Dataset entries
(* ===== verification/Arena.v ===== *)
(** * Bump allocators (wirelog/arena/arena.c, wirelog/columnar/delta_pool.c)

    Both allocators hand out consecutive 8-byte aligned blocks of one buffer and
    release them all at once.  Addresses are [Z]; a failed allocation is [None].
    The pool's relation slots are zeroed on allocation, so its slab is modelled
    with its bytes. *)
From S2P Require Import Prelude.

Definition ALIGN : Z := 8.

(** WL_ARENA_ALIGN_UP and POOL_ALIGN_UP, in [size_t] arithmetic. *)
Definition align_up (n : Z) : Z := Z.land (u64 (n + (ALIGN - 1))) (u64 (Z.lnot (ALIGN - 1))).

(** What a destructor does, in order. *)
Inductive event := ReleaseAdmission (context : Z) | FreeBuffer (base : Z) | FreeHeader.

Module Arena.

(** wl_arena_t; [admission] is the release callback's context when one is set. *)
Record t := mk { base : Z; capacity : Z; used : Z; admission : option Z }.

(** [hdr] and [buf] are the two [malloc] results. *)
Definition create_impl (hdr : bool) (buf : option Z) (cap : Z) (adm : option Z) : option t :=
  if cap =? 0 then None
  else if negb hdr then None
  else b ← buf; Some {| base := b; capacity := cap; used := 0; admission := adm |}.

Definition create (hdr : bool) (buf : option Z) (cap : Z) : option t :=
  create_impl hdr buf cap None.

Definition create_with_admission (hdr : bool) (buf : option Z) (cap context : Z) : option t :=
  create_impl hdr buf cap (Some context).

Definition alloc (a : t) (size : Z) : option Z * t :=
  if size =? 0 then (None, a)
  else
    let aligned := align_up size in
    if u64 (used a + aligned) >? capacity a then (None, a)
    else (Some (base a + used a),
          {| base := base a; capacity := capacity a;
             used := u64 (used a + aligned); admission := admission a |}).

Definition reset (a : t) : t :=
  {| base := base a; capacity := capacity a; used := 0; admission := admission a |}.

Definition free (a : t) : list event :=
  (match admission a with Some c => [ReleaseAdmission c] | None => [] end)
  ++ [FreeBuffer (base a); FreeHeader].

End Arena.

Module Pool.

(** delta_pool_t.  [slab] is the byte content of the slot area. *)
Record t := mk {
  slab_base : Z; slab : list Z; slot_size : Z; slot_cap : Z; slot_used : Z;
  arena : Z; arena_cap : Z; arena_used : Z; admission : option Z }.

(** [pool_align_up] *)
Definition pool_align_up (value : Z) : option Z :=
  if value >? SIZE_MAX - (ALIGN - 1) then None else Some (align_up value).

(** [hdr], [slab_buf] and [arena_buf] are the three allocation results. *)
Definition create_impl (hdr : bool) (slab_buf arena_buf : option Z)
    (max_slots size arena_bytes : Z) (adm : option Z) : option t :=
  if (max_slots =? 0) || (size =? 0) || (arena_bytes =? 0) then None
  else if negb hdr then None
  else
    aligned ← pool_align_up size;
    if max_slots >? SIZE_MAX / aligned then None
    else
      sb ← slab_buf; ab ← arena_buf;
      Some {| slab_base := sb; slab := replicate (Z.to_nat (max_slots * aligned)) 0;
              slot_size := aligned; slot_cap := max_slots; slot_used := 0;
              arena := ab; arena_cap := arena_bytes; arena_used := 0;
              admission := adm |}.

Definition create hdr sb ab max_slots size arena_bytes : option t :=
  create_impl hdr sb ab max_slots size arena_bytes None.

Definition create_with_admission hdr sb ab max_slots size arena_bytes context : option t :=
  create_impl hdr sb ab max_slots size arena_bytes (Some context).

(** memset(base + off, 0, len) *)
Definition zero_range (bytes : list Z) (off len : Z) : list Z :=
  take (Z.to_nat off) bytes ++ replicate (Z.to_nat len) 0
    ++ drop (Z.to_nat (off + len)) bytes.

Definition alloc_slot (p : t) : option Z * t :=
  if slot_used p >=? slot_cap p then (None, p)
  else
    let off := slot_used p * slot_size p in
    (Some (slab_base p + off),
     {| slab_base := slab_base p; slab := zero_range (slab p) off (slot_size p);
        slot_size := slot_size p; slot_cap := slot_cap p; slot_used := u32 (slot_used p + 1);
        arena := arena p; arena_cap := arena_cap p; arena_used := arena_used p;
        admission := admission p |}).

Definition alloc_data (p : t) (bytes : Z) : option Z * t :=
  if bytes =? 0 then (None, p)
  else
    match pool_align_up bytes with
    | None => (None, p)
    | Some aligned =>
        if arena_used p >? arena_cap p then (None, p)
        else if aligned >? arena_cap p - arena_used p then (None, p)
        else
          (Some (arena p + arena_used p),
           {| slab_base := slab_base p; slab := slab p; slot_size := slot_size p;
              slot_cap := slot_cap p; slot_used := slot_used p;
              arena := arena p; arena_cap := arena_cap p;
              arena_used := arena_used p + aligned; admission := admission p |})
    end.

Definition reset (p : t) : t :=
  {| slab_base := slab_base p; slab := slab p; slot_size := slot_size p;
     slot_cap := slot_cap p; slot_used := 0;
     arena := arena p; arena_cap := arena_cap p; arena_used := 0;
     admission := admission p |}.

Definition destroy (p : t) : list event :=
  [FreeBuffer (slab_base p); FreeBuffer (arena p)]
  ++ (match admission p with Some c => [ReleaseAdmission c] | None => [] end)
  ++ [FreeHeader].

Definition owns_slot (p : t) (ptr : Z) : bool :=
  (slab_base p <=? ptr) && (ptr <? slab_base p + slot_cap p * slot_size p).

Definition owns_data (p : t) (ptr : Z) : bool :=
  (arena p <=? ptr) && (ptr <? arena p + arena_cap p).

End Pool.

(** ** Alignment *)

Lemma align_up_spec n : 0 <= n <= SIZE_MAX - 7 ->
  exists q, align_up n = 8 * q /\ n <= 8 * q < n + 8.
Proof.
  intros Hn. exists ((n + 7) / 8).
  assert (align_up n = 8 * ((n + 7) / 8)) as ->.
  { unfold align_up, ALIGN. change (8 - 1) with 7.
    rewrite (u64_small (n + 7)) by mi.
    change (u64 (Z.lnot 7)) with (Z.ldiff (Z.ones 64) (Z.ones 3)).
    apply Z.bits_inj'. intros i Hi.
    rewrite Z.land_spec, Z.ldiff_spec, !Z.testbit_ones by lia.
    change 8 with (2 ^ 3). rewrite (Z.mul_comm (2 ^ 3)).
    replace (0 <=? i) with true by lia. cbn [andb].
    destruct (Z.ltb_spec i 3).
    - rewrite Z.mul_pow2_bits_low by lia. cbn. by rewrite !andb_false_r.
    - rewrite Z.mul_pow2_bits, Z.div_pow2_bits by lia.
      replace (i - 3 + 3) with i by lia. cbn [negb]. rewrite andb_true_r.
      destruct (Z.ltb_spec i 64); [by rewrite andb_true_r|].
      rewrite andb_false_r. symmetry.
      apply Z.bits_above_log2; [lia|]. apply Z.log2_lt_pow2; [lia|].
      assert (2 ^ 64 <= 2 ^ i) by (apply Z.pow_le_mono_r; lia). mi. }
  Z.div_mod_to_equations. lia.
Qed.

Lemma align_up_pos n : 0 < n <= SIZE_MAX - 7 -> 8 <= align_up n /\ n <= align_up n < n + 8
  /\ align_up n mod 8 = 0.
Proof.
  intros H. destruct (align_up_spec n) as (q & E & Hq); [lia|].
  rewrite E, Z.mul_comm, Z.mod_mul by lia. lia.
Qed.

(** ** Runs *)

(** A block handed out: first address and size in bytes. *)
Definition block : Type := Z * Z.
Definition disjoint_blocks (x y : block) : Prop := x.1 + x.2 <= y.1 \/ y.1 + y.2 <= x.1.

Module ArenaRun.
Import Arena.

(** Allocations in order; the blocks that were granted. *)
Fixpoint allocs (a : t) (sizes : list Z) : list block * t :=
  match sizes with
  | [] => ([], a)
  | s :: rest =>
      let '(p, a1) := alloc a s in
      let '(bs, a2) := allocs a1 rest in
      (match p with Some q => (q, s) :: bs | None => bs end, a2)
  end.

Definition wf (a : t) : Prop := 0 <= used a <= capacity a /\ used a mod 8 = 0.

## What you should do
Print exactly the lines above, between the one holding "if max_slots >?" and the one holding "off (slot_size p);", inclusive, and nothing besides.

## Reply to the task
    if max_slots >? SIZE_MAX / aligned then None
    else
      sb ← slab_buf; ab ← arena_buf;
      Some {| slab_base := sb; slab := replicate (Z.to_nat (max_slots * aligned)) 0;
              slot_size := aligned; slot_cap := max_slots; slot_used := 0;
              arena := ab; arena_cap := arena_bytes; arena_used := 0;
              admission := adm |}.

Definition create hdr sb ab max_slots size arena_bytes : option t :=
  create_impl hdr sb ab max_slots size arena_bytes None.

Definition create_with_admission hdr sb ab max_slots size arena_bytes context : option t :=
  create_impl hdr sb ab max_slots size arena_bytes (Some context).

(** memset(base + off, 0, len) *)
Definition zero_range (bytes : list Z) (off len : Z) : list Z :=
  take (Z.to_nat off) bytes ++ replicate (Z.to_nat len) 0
    ++ drop (Z.to_nat (off + len)) bytes.

Definition alloc_slot (p : t) : option Z * t :=
  if slot_used p >=? slot_cap p then (None, p)
  else
    let off := slot_used p * slot_size p in
    (Some (slab_base p + off),
     {| slab_base := slab_base p; slab := zero_range (slab p) off (slot_size p);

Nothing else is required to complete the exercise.